▼

Definition on_write_fault (w : Wx) (ipa : Z) (m : M) : bool * Wx * M :=
  if negb (wx_enforced w) then (false, w, m)
  else
    match wx_state w with
    | None => (false, w, m)
    | Some state =>
        if negb (existsb (fun r => contains r ipa) (st_regions state)) then (false, w, m)
        else
          let page := page_of (st_page_size state) ipa in
          match st_pages state !! page with
          | None => (false, w, m)
          | Some e =>
              if negb (bool_decide (pg_state e = Executable)) then (false, w, m)
              else
                let '(r, m) := protect m page (st_page_size state) (flags_for Writable) in
                match r with
                | Ok _ =>
                    (true,
                     mkWx (Some (set_pages
                             (<[page := mkPage Writable (sat_add32 (pg_bounces e) 1)]> (st_pages state))
                             state))
                       (wx_armed w) (wx_enforced w) (wx_exec_faults w) (u64 (wx_write_faults w + 1))
                       (wx_relaxed_pages w) (wx_dma_invalidations w) (wx_dma_bytes w), m)
                | _ => (false, w, m)
                end
          end
    end.

Definition on_device_write (w : Wx) (dst len : Z) (m : M) : Wx * M :=
  if (len =? 0) || negb (wx_armed w) then (w, m)
  else
    (mkWx (wx_state w) (wx_armed w) (wx_enforced w) (wx_exec_faults w) (wx_write_faults w)
       (wx_relaxed_pages w) (u64 (wx_dma_invalidations w + 1)) (u64 (wx_dma_bytes w + len)),
     sys_icache_invalidate m dst len).
End Ops.
Lemma halt_pass_ok id live cval deadline r m c :
  machine_wf m -> vget (m_cpus m) id = Some c -> others_ok id (hr_others r) ->
  exists m' c', halt_pass id live cval deadline r m =
      Ok (should_assert (v_gic c') || (deadline <=? hr_now r), m') /\
    after m m' /\ vget (m_cpus m') id = Some c'.
Proof.
  intros Hm Hc Ho. destruct (Ho m c Hm Hc) as (Ha & c1 & Hc1 & _). unfold halt_pass.
  set (m1 := hr_others r m) in *.
  assert (safe m1 (if live && (cval <=? hr_cntvct r) then usgic_assert_spi m1 id VTIMER_PPI else Ok m1)) as Hs.
  { destruct (_ && _); [eapply usgic_assert_spi_safe; [apply Ha|done|done]|]. exists m1. split; [done|].
    apply after_refl, Ha. }
  destruct (safe_cpu _ _ id c1 Hs Hc1) as (m2 & c2 & -> & A2 & Hc2). cbn [mbind res_bind_inst].
  destruct (safe_cpu _ _ id c2 (drain_safe m2 id c2 (proj1 A2) Hc2) Hc2) as (m3 & c3 & -> & A3 & Hc3).
  cbn [mbind res_bind_inst]. destruct (get_cpu_ok m3 id c3 (proj1 A3) Hc3) as [-> _]. cbn.
  exists m3, c3. split_and!; [done|eauto using after_trans|done].
Qed.

(** The clock of the readings never runs back. *)
Fixpoint clock_ok (t : Z) (rs : list HaltReading) : Prop :=
  match rs with [] => True | r :: rs => t <= hr_now r /\ clock_ok (hr_now r) rs end.

(** How many of the waits lasted a millisecond or more. *)
Fixpoint full_waits (t : Z) (rs : list HaltReading) : Z :=
  match rs with
  | [] => 0
  | r :: rs => (if t + 1000000 <=? hr_now r then 1 else 0) + full_waits (hr_now r) rs
  end.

▲

Exercise prompt
The lines above, starting at the one with "set (m1 := hr_others r m) in *." and ending at the one with "Fixpoint clock_ok (t", are the only ones to return, exactly as written.

Expected output
  set (m1 := hr_others r m) in *.
  assert (safe m1 (if live && (cval <=? hr_cntvct r) then usgic_assert_spi m1 id VTIMER_PPI else Ok m1)) as Hs.
  { destruct (_ && _); [eapply usgic_assert_spi_safe; [apply Ha|done|done]|]. exists m1. split; [done|].
    apply after_refl, Ha. }
  destruct (safe_cpu _ _ id c1 Hs Hc1) as (m2 & c2 & -> & A2 & Hc2). cbn [mbind res_bind_inst].
  destruct (safe_cpu _ _ id c2 (drain_safe m2 id c2 (proj1 A2) Hc2) Hc2) as (m3 & c3 & -> & A3 & Hc3).
  cbn [mbind res_bind_inst]. destruct (get_cpu_ok m3 id c3 (proj1 A3) Hc3) as [-> _]. cbn.
  exists m3, c3. split_and!; [done|eauto using after_trans|done].
Qed.

(** The clock of the readings never runs back. *)
Fixpoint clock_ok (t : Z) (rs : list HaltReading) : Prop :=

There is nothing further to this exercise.